Madame la présidente, monsieur le secrétaire d’État, madame le rapporteur, mes chers collègues, je voudrais tout d’abord remercier vivement les auteurs de la proposition de loi de nous permettre de débattre d’une question fondamentale – cela a été dit et il faut l’affirmer avec force. Nous n’ignorons pas en effet que la croissance, le développement économique, l’emploi, le désenclavement des territoires sont corrélés à la qualité de nos infrastructures de transport et à la densité de notre réseau. Et tout cela contribue et participe de l’aménagement du territoire, un aménagement du territoire dont on ne dit pas suffisamment l’importance aujourd’hui.
Cette proposition de loi a, par ailleurs, le mérite de mettre en lumière les difficultés que nous risquons de rencontrer si nous voulons atteindre les objectifs du Grenelle de l’environnement en matière de report modal et de réduction de gaz à effet de serre.
Ce texte nous permet donc d’avoir à nouveau un débat – et peut-être pourrons-nous obtenir des réponses du Gouvernement ? – sur l’épineux problème du financement des infrastructures de transport, notamment sur les recettes affectées au budget de l’Agence de financement des infrastructures de transport de France.

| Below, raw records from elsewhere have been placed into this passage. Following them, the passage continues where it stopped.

(** * SCMXpert: the authentication, authorization and password-reset core

    A shallow embedding of [app/auth.py], [app/routes/auth_routes.py] and
    [app/routes/user_routes.py].

    - A MongoDB document is a finite map from field names to values; the
      [user] collection is the list of its documents in natural order, so
      [find_one], [update_one] and [delete_one] act on the first match.
    - A handler is a computation in a reader/state/exception monad: it reads
      the per-request environment (configuration, clock, randomness), threads
      the world (collection, session, trace of driver calls) and either
      returns or raises.
    - Third-party primitives are symbolic: a JWS is a term carrying its
      algorithm, signing key and claims; the bcrypt digest and check are
      fields of the environment.  [logger] calls are not modelled, except
      that a subscript evaluated for a log line can raise [KeyError].
    - Time is counted in seconds, and every clock read of one request
      returns the request's time [utcnow]; a driver call never fails for
      lack of connectivity. *)

From stdpp Require Import gmap strings list fin_maps.
From Stdlib Require Import ZArith Lia.

Local Open Scope Z_scope.

(** ** Values and documents *)

Inductive Value :=
| VStr (s : string)
| VDate (t : Z)
| VNull
| VOid (n : nat).

#[global] Instance Value_eq_dec : EqDecision Value.
Proof. solve_decision. Defined.

(** A BSON document, a Python dict with string keys. *)
Abbreviation Doc := (gmap string Value).

(** A dict literal. *)
Definition dict (fields : list (string * Value)) : Doc := list_to_map fields.

(** Python truthiness of the values the handlers test with [if] / [not]. *)
Definition truthy_doc (d : option Doc) : bool :=
  match d with
  | Some m => negb (bool_decide (m = ∅))
  | None => false
  end.

(** ** Query filters

    The handlers use equality on a field and [{"$gt": <datetime>}]. *)

Inductive Cond :=
| CEq (v : Value)
| CGtDate (t : Z).

#[global] Instance Cond_eq_dec : EqDecision Cond.
Proof. solve_decision. Defined.

Definition Filter := list (string * Cond).

(** Equality with [null] also matches a missing field; [$gt] against a date
    matches only a stored date that is strictly later. *)
Definition cond_holds (field : option Value) (c : Cond) : bool :=
  match c with
  | CEq VNull => bool_decide (field = None) || bool_decide (field = Some VNull)
  | CEq v => bool_decide (field = Some v)
  | CGtDate t =>
      match field with
      | Some (VDate a) => t <? a
      | _ => false
      end
  end.

Definition matches (f : Filter) (d : Doc) : bool :=
  forallb (fun kc => cond_holds (d !! kc.1) kc.2) f.

(** ** Collections *)

Fixpoint update_first (p : Doc -> bool) (g : Doc -> Doc) (c : list Doc) : list Doc :=
  match c with
  | [] => []
  | d :: c' => if p d then g d :: c' else d :: update_first p g c'
  end.

Fixpoint delete_first (p : Doc -> bool) (c : list Doc) : list Doc :=
  match c with
  | [] => []
  | d :: c' => if p d then c' else d :: delete_first p c'
  end.

(** [{"$set": s}]: the fields of [s] overwrite those of the document. *)
Definition apply_set (s : Doc) (d : Doc) : Doc := s ∪ d.

Definition oid_of (d : Doc) : option nat :=
  match d !! "_id" with
  | Some (VOid n) => Some n
  | _ => None
  end.

(** The driver generates an ObjectId no stored document carries. *)
Definition fresh_oid (c : list Doc) : nat :=
  S (foldr (fun d acc => Nat.max (default 0%nat (oid_of d)) acc) 0%nat c).

Record UpdateResult := { matched_count : nat; modified_count : nat }.
Record DeleteResult := { deleted_count : nat }.

Inductive DbCall :=
| Call_find_one (f : Filter)
| Call_insert_one (d : Doc)
| Call_update_one (f : Filter) (s : Doc)
| Call_delete_one (f : Filter).

(** ** Exceptions and outcomes *)

Inductive Exn :=
| HTTPException (status_code : nat) (detail : string) (headers : list (string * string))
| JWTError (reason : string)
| UnknownHashError
| MalformedHashError
| TypeError
| KeyError (key : string)
| DuplicateKeyError
| PasswordValueError
| PasswordSizeError.

#[global] Instance Exn_eq_dec : EqDecision Exn.
Proof. solve_decision. Defined.

Inductive outcome (A : Type) :=
| Returns (a : A)
| Raises (e : Exn).
Arguments Returns {A} a.
Arguments Raises {A} e.

(** ** Bearer tokens

    [Jws alg key claims] is the compact serialization [jwt.encode] produces
    for [claims] under [key] and [alg]; [Opaque s] is any other string. *)

Record Claims := { sub : option string; role : option string; exp : option Z }.

Inductive JWT :=
| Jws (alg key : string) (claims : Claims)
| Opaque (s : string).

Definition truthy_token (t : option JWT) : bool :=
  match t with
  | Some (Jws _ _ _) => true
  | Some (Opaque s) => negb (bool_decide (s = ""))
  | None => false
  end.

(** ** Environment and world *)

Record Config := {
  SECRET_KEY : string;
  ALGORITHM : string;
  ACCESS_TOKEN_EXPIRE_MINUTES : Z
}.

(** The hashing context refuses a secret before it hashes or checks it: one
    longer than [MAX_PASSWORD_SIZE] characters with [PasswordSizeError], and
    one containing a NUL character with [PasswordValueError] (the bcrypt
    handler's null-password error). *)
Definition MAX_PASSWORD_SIZE : nat := 4096.

Fixpoint has_nul (secret : string) : bool :=
  match secret with
  | EmptyString => false
  | String c rest => Ascii.eqb c Ascii.zero || has_nul rest
  end.

Definition validate_secret (secret : string) : option Exn :=
  if (MAX_PASSWORD_SIZE <? String.length secret)%nat then Some PasswordSizeError
  else if has_nul secret then Some PasswordValueError
  else None.

(** The bcrypt handler behind [pwd_context]: digest of an accepted secret
    under a salt, and check of a secret against a digest (which may reject
    a malformed digest).  The check validates the secret as the hasher
    does, so it accepts no secret the hasher refuses. *)
Record Bcrypt := {
  bcrypt_digest : string -> string -> string;
  bcrypt_check : string -> string -> outcome bool;
  bcrypt_check_validates :
    forall secret hash,
      bcrypt_check secret hash = Returns true -> validate_secret secret = None
}.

Au regard des enjeux nationaux en matière de renouvellement des infrastructures, longtemps délaissées, il y a véritablement urgence ! Et les membres du RDSE, à l’instar de notre ami Michel Teston à l’instant, ne cessent de le répéter.
Les auteurs de la présente proposition de loi s’inquiètent à juste titre des effets des privatisations qui ont eu lieu en 2002 et en 2005 : ces dernières ont en effet entraîné une hausse continue du tarif des péages – très supérieure à l’inflation –, alors que les autoroutes concédées étaient quasiment achevées, que de nouveaux investissements de grande importance n’allaient par conséquent pas grever les recettes des sociétés concessionnaires, et que le trafic était amené à croître.

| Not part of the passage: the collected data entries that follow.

(** X11.  a DUMMY, FALARM or END leaf grows one child in a scan, whatever the
    reports: a DUMMY of the same log-likelihood, one scan later. *)
Theorem ending_leaf_grows_one_dummy (modelList : list (CONSTVEL_MDL D))
    (reports : list (CONSTPOS_REPORT D)) (h : T_HYPO D) (cs : list (TNODE D))
    (next : nat) :
  t_kind h = DUMMY \/ t_kind h = FALARM \/ t_kind h = END ->
  grow modelList reports (Node h cs, next)
  = Some (Node h (Node (setStamp (MDL_DUMMY_T_HYPO_new next (t_logLikelihood h))
                          (m_timeStamp h + 1)) [] :: cs),
          S next).
Proof.
  intros Hk. unfold grow.
  assert (E1 : makeDefaultChildren (Node h cs, next)
               = DUMMY_makeDefaultChildren (Node h cs, next)).
  { unfold makeDefaultChildren. cbn [fst node_hypo].
    destruct Hk as [-> | [-> | ->]]; reflexivity. }
  rewrite E1. cbn [DUMMY_makeDefaultChildren ret bind installChild node_hypo].
  set (g := (Node h _, S next)).
  assert (Hg : t_kind (node_hypo (fst g)) = t_kind h) by reflexivity.
  clearbody g. induction reports as [|r rs IH]; [reflexivity|].
  cbn [foldM]. unfold makeChildrenFor at 1. rewrite Hg.
  destruct Hk as [Hk | [Hk | Hk]]; rewrite Hk; cbn [bind ret]; exact IH.
Qed.

(** One START child per model. *)
Lemma ROOT_start_one (mdl : CONSTVEL_MDL D) (report : CONSTPOS_REPORT D)
    (h : T_HYPO D) (cs : list (TNODE D)) (next : nat) :
  foldM (fun (g : GROWN D) i =>
           let '(n, next) := g in
           do r <- getNewState mdl i None (Some report);
           match snd r with
           | Some state =>
               ret (installChild n (MDL_START_T_HYPO_new next state report),
                    S next)
           | None => ret (n, next)
           end)
        (iota (beginNewStates mdl None (Some report))) (Node h cs, next)
  = Some (Node h (Node (setStamp (MDL_START_T_HYPO_new next (start_state mdl report)
                                    report) (m_timeStamp h + 1)) [] :: cs),
          S next).
Proof. reflexivity. Qed.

Ces sociétés privées ont ainsi pu encaisser plus de 8 milliards d’euros de chiffres d’affaires en 2011, comme en 2012.
Ces hausses de péages déconnectées des investissements réalisés ont été critiquées récemment – cela a déjà été rappelé – par la Cour des comptes dans son rapport publié en juillet 2013.
La question de la nationalisation des sociétés concessionnaires d’autoroutes s’est posée pour certains avec d’autant plus d’acuité que l’écotaxe poids lourds a été suspendue sine die. Or, cette recette représente 40 % du budget de l’AFITF et met en danger ses missions, comme l’ensemble des projets qu’elle est amenée à porter à très long terme. Il nous faut donc connaître au plus vite l’intention du Gouvernement sur ce point particulier, monsieur le secrétaire d’État. Nous serons tous très vigilants à la réponse que vous ferez.

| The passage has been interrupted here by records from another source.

(** [s.startswith(p)] *)
Fixpoint startswith (p s : string) : bool :=
  match p, s with
  | EmptyString, _ => true
  | String a p', String b s' => Ascii.eqb a b && startswith p' s'
  | String _ _, EmptyString => false
  end.

(** [p in s] *)
Fixpoint contains (p s : string) : bool :=
  startswith p s ||
  match s with
  | EmptyString => false
  | String _ s' => contains p s'
  end.

(** [s.find(p)]: the index of the first occurrence, [None] for -1. *)
Fixpoint find (p s : string) : option nat :=
  if startswith p s then Some 0
  else match s with
       | EmptyString => None
       | String _ s' => option_map S (find p s')
       end.

(** [s[n:]] *)
Fixpoint drop (n : nat) (s : string) : string :=
  match n, s with
  | O, _ => s
  | S n', String _ s' => drop n' s'
  | S _, EmptyString => EmptyString
  end.

Fixpoint lstrip (s : string) : string :=
  match s with
  | String c s' => if is_space c then lstrip s' else s
  | EmptyString => EmptyString
  end.

Fixpoint rstrip (s : string) : string :=
  match s with
  | EmptyString => EmptyString
  | String c s' =>
      match rstrip s' with
      | EmptyString => if is_space c then EmptyString else String c EmptyString
      | r => String c r
      end
  end.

Faut-il renationaliser dès maintenant les sociétés d’autoroutes ? Telle est la question qui se pose.
Certes, nous sommes nombreux à regretter la privatisation décidée par le gouvernement de l’époque qui s’est avérée être une très mauvaise opération, aussi bien pour les contribuables que pour les usagers.
Il faut le rappeler – mais M. Karoutchi l’a lui-même indiqué tout à l’heure –, cette décision, prise sans consultation préalable de la représentation nationale, était loin de faire l’unanimité au sein même de la majorité de l’époque.
Cependant, la nationalisation des sociétés concessionnaires d’autoroutes, qui, certes, réalisent des bénéfices, aurait un coût excessif sur nos finances publiques, dont on sait en quelle mauvaise posture elles se trouvent aujourd’hui.
La proposition de loi aurait alors pour conséquence néfaste de corriger une grande erreur de gestion du patrimoine de l’État par une nouvelle erreur. Inutile de préciser que, dans le contexte budgétaire actuel, cela n’est pas envisageable !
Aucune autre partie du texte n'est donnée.